Nama: Ardiansah
Mahasiswa Fakultas Keguruan dan Ilmu
Pendidikan UMRAH
HARUSKAH SISWA LULUS 100% DALAM UJIAN NASIONAL
Ujian Nasional (UN) yang diselenggarakan sejak
tahun 2005 masih menuai pro dan kontra. Setiap menjelang ujian digelar, suara
miring menentang penyelenggaraan UN masih bermunculan di media massa.
Sebaliknya banyak juga kalangan yang mendukung pelaksanaan UN. Pemerintah tetap
menyelenggarakan, bahkan batas terendah kelulusan nilai rata-rata UN selalu
dinaikkan setiap tahun. Guru resah tingkat dewa, siswa galau tingkat kahyangan.
Para kepala sekolah bingung, tapi masih sempat nyanyi pada saat Ujian sudah
makin dekat.
Haruskah siswa lulus 100%? Pertanyaan ini
menggelitik sebagian besar guru yang didaulat sebagai faktor penentu
keberhasilan siswa dalam UN. Setiap guru tentunya ingin melihat
muridnya-muridnya lulus 100%, tapi jika harus “diluluskan” 100% tidak semua guru
setuju. Idealisme sering bertolak belakang dengan kepentingan orang banyak.

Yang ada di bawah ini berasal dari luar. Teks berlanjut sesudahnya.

Definition reversed_db : Db :=
  snd (reverseEntry 135 None "entered twice" false (Some "u1"%string) None posted_db).
Definition sample_posted : PostedEntry := {|
  po_entry := default (header_row 1 (input_header sample_posting) 1 0) (head (db_entries posted_db));
  po_lines := db_lines posted_db; po_reused := false; po_routing := None |}.

Lemma sample_posting_ok : postEntry sample_posting ledger_db = (Ok sample_posted, posted_db).
Proof. vm_compute. reflexivity. Qed.

Lemma postEntry_idempotent_witness :
  exists again db3, postEntry sample_posting reversed_db = (Ok again, db3) /\
    po_reused again = true /\ same_or_reversed (po_entry sample_posted) (po_entry again) /\
    po_entry again ∈ db_entries reversed_db /\ unchanged reversed_db db3.
Proof.
  destruct (reverseEntry_tx_ok 135 None "entered twice" false (Some "u1"%string) None posted_db
              posted_db_committed) as [Hc Hev].
  apply (postEntry_idempotent sample_posting ledger_db posted_db reversed_db sample_posted "fact:1");
    [apply ledger_db_committed | apply sample_posting_ok | vm_compute; reflexivity
    | vm_compute; reflexivity | exact Hc | exact Hev].
Defined.

Definition other_caller (db : Db) : Db := snd (postEntry sample_posting db).
Definition sample_posting_value : EntryInput :=
  match postEntrySchema sample_posting with Ok v => v | Throw _ => sample_posting end.

Lemma other_caller_committed : committed (other_caller ledger_db).
Proof. apply (postEntry_tx_ok sample_posting ledger_db), ledger_db_committed. Qed.
Lemma other_caller_entries : db_entries (other_caller ledger_db) = [po_entry sample_posted].
Proof. vm_compute. reflexivity. Qed.
Lemma ledger_db_entries : db_entries ledger_db = [].
Proof. vm_compute. reflexivity. Qed.

Lemma postEntry_race_one_entry_witness :
  exists out db', postEntry_raced other_caller sample_posting ledger_db = (Ok out, db') /\
    db' = other_caller ledger_db /\ po_entry out = po_entry sample_posted /\ po_reused out = true.
Proof.
  eexists _, _. split; [vm_compute; reflexivity|].
  eapply (postEntry_race_one_entry other_caller sample_posting sample_posting_value ledger_db
    (po_entry sample_posted) "fact:1" (Ok _));
    [vm_compute; reflexivity | vm_compute; reflexivity | | apply other_caller_committed | |
     vm_compute; reflexivity | vm_compute; reflexivity].
  - rewrite ledger_db_entries. intros e He. exact (False_ind _ (not_elem_of_nil e He)).
  - rewrite other_caller_entries. by apply list_elem_of_singleton.
Defined.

Bukankah sejak kecil kita sudah diajarkan mendahulukan kepentingan orang banyak
di atas kepentingan pribadi? Bukankah kita harus mengutamakan pendapat
mayoritas di atas pendapat pribadi.
Kebanyakan masih berkepentingan agar semua
siswa diluluskan dalam UN. Semua siswa ingin lulus, orang tua siswa
menginginkan anak-anak mereka dapat lanjut ke jenjang pendidikan selanjutnya,
sekolah secara kelembagaan ingin mempertahankan kredibilitas sebagai lembaga
pendidikan yang mampu meluluskan seluruh siswa dan mendapatkan kepercayaan
masyarakat. Kepala Dinas Pendidikan Kab/Kota memberikan penghargaan “peniti
emas” kepada para kepala sekolah yang sukses meluluskan siswanya 100%. Bapak
gubernur pun bangga melaporkan kepada menteri kemajuan pendidikan di
wilayahnya. Kelulusan siswa 100% juga mendukung program pemerintah Wajib
Belajar Pendidikan Dasar 9 Tahun. Berbagai kepentingan inilah yang harus
diakomodir oleh pihak sekolah, terutama oleh kepala sekolah sebagai pemegang
otoritas manajemen kepemimpinan. Jika tidak, kepala sekolah terancam dicopot
karena dianggap tidak cakap.
Ironisnya, di tengah-tengah gencarnya masalah
UN yang rawan kecurangan ini diperdebatkan, pemerintah menggulirkan program pendidikan
karakter bagi siswa yang tentunya harus dimulai dari guru. Banyak guru
mengeluhkan, bagaimana menanamkan karakter jujur kepada siswa jika dalam UN
masih harus dibantu agar lulus? Agar tidak galau, guru harus menerima dalil
“walaupun salah, tapi jika disepakati bersama, maka itu adalah kebenaran”. Kata
orang bijak, “di atas aturan, ada kebijakan”.
Dewasa ini orang jujur sudah termasuk manusia
langka. Sedemikian langkanya, sehingga saat pengumuman lulus dengan bangga
sekolah mengumumkan kelulusan 100% siswa, meski dalam hati kecil mengatakan
seandainya mau jujur ada sekitar 15% siswa tidak lulus. Mungkin tidak pernah
kita dengar ada orang tua yang memberikan hadiah HP pada anaknya yang tidak
lulus UN karena mengerjakan soal dengan jujur.
Kembali pada pertanyaan “haruskah siswa lulus
100%?”. Idealnya tidak harus, namun dengan mempertimbangkan berbagai
kepentingan, maka jawabanya adalah “harus”. Maka guru yang terpaksa membantu
siswanya agar lulus UN adalah “guru yang mendahulukan kepentingan orang banyak
di atas kepentingan pribadi”. Tapi kita masih bisa menyisakan satu harapan
bahwa ketika ditanya mereka akan jujur mengatakan bahwa mereka “tidak jujur
dalam UN”. Salam prihatin tuk Indonesiaku.